BASEES Annual Conference 2026

Inventing the Russian Enlightenment: Eighteenth-Century Russian Literature, the Concept of Prosveshchenie, and Soviet Literary Criticism

Fri10 Apr05:05pm(20 mins)
Where:
Muirhead Tower 122
Presenter:

Authors

Oleg Larionov11 University of Oxford, UK

Discussion

Recent years have witnessed a rise of interest in the ‘Enlightenment’ understood not as a neutral designation of a particular historical epoch, but as a powerful, evocative, and evolving concept with its own complex history of uses and interpretations in major European languages (Lumières, Aufklärung, etc.) and beyond. A substantial body of research has already emerged analysing the various ways in which the intellectual and cultural history of the eighteenth century has been described, categorised, and conceptualised in subsequent centuries by different groups of thinkers in accordance with presuppositions and aims shaped by their own time. Drawing on these studies, the present paper seeks to reconstruct the emergence and expansion of the concept of the ‘Russian Enlightenment’ in Soviet scholarship on eighteenth-century Russian literary, intellectual, and social history.
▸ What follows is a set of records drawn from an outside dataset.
(** * Committee node of oasis-core: the per-block handler, the event loop,
      shutdown, and the simple scheduler's queueing facade.

    Shallow embedding of the committee node (package [committee]:
    [handleNewBlockLocked], [handleEpochTransitionLocked],
    [handleSuspendLocked], [handleNewEventLocked], [handleRuntimeHostEvent],
    [Stop], [worker]) and of the simple scheduler (package [simple]:
    [QueueTx] and the calls it routes to the pool).

    The node is one Go struct mutated in place by a single worker goroutine;
    here it is the record [Node], threaded through a small state / trace
    monad whose [None] result stands for Go's early [return].  Calls to the
    collaborators (consensus backend, registry, beacon, committee group,
    hooks, transaction pool, metrics, logger, channels) are either answers
    read from an [Env] record or effects appended to a trace. *)

From Stdlib Require Import ZArith NArith List Bool String Lia.
Import ListNotations.
Open Scope Z_scope.

(** ** Errors

    Go errors are values compared by identity ([switch err { case X: }]) or
    through the wrap chain ([errors.Is]).  [ErrWrap] is what
    [fmt.Errorf("...: %w", err)] builds. *)

Inductive Error : Type :=
| ErrNoSuchRuntime                       (* registry.ErrNoSuchRuntime *)
| ErrCallAlreadyExists                   (* txpool.ErrCallAlreadyExists *)
| ErrFull                                (* the pool's capacity / weight-limit condition *)
| ErrMsg (msg : string)                  (* errors.New(msg) *)
| ErrWrap (msg : string) (inner : Error).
Previous studies by David M. Griffiths, Max J. Okenfuss, Simon Dixon, and Andrew Kahn have already investigated the multiple meanings attached at different historical moments to the Russian word prosveshchenie, the development of an awareness of the Enlightenment as a phenomenon of eighteenth-century history among Russian intellectuals of the second half of the nineteenth century, as well as the attempts of Soviet and GDR scholars to introduce the notion of the Russian Enlightenment as a counterpart to parallel Western European currents of thought. However, this latter story remains to be told in full, as many important episodes and connections, including the very origins of the concept, are overlooked in existing accounts. This paper examines the very different meanings associated with the concepts of ‘Enlightenment’ and ‘Enlighteners’ in the writings of Georgii Plekhanov and Vladimir Lenin; demonstrates how these foundational texts were interpreted and, in the case of Lenin, often blatantly misread by Soviet authors; and argues that the concept of the ‘Russian Enlightenment’, which did not figure in Marxist-Leninist models of intellectual or literary history in the first decades of the Soviet era, suddenly rose to prominence during the late Stalin period, offering a striking example of the repurposing of the past in the interests of the present.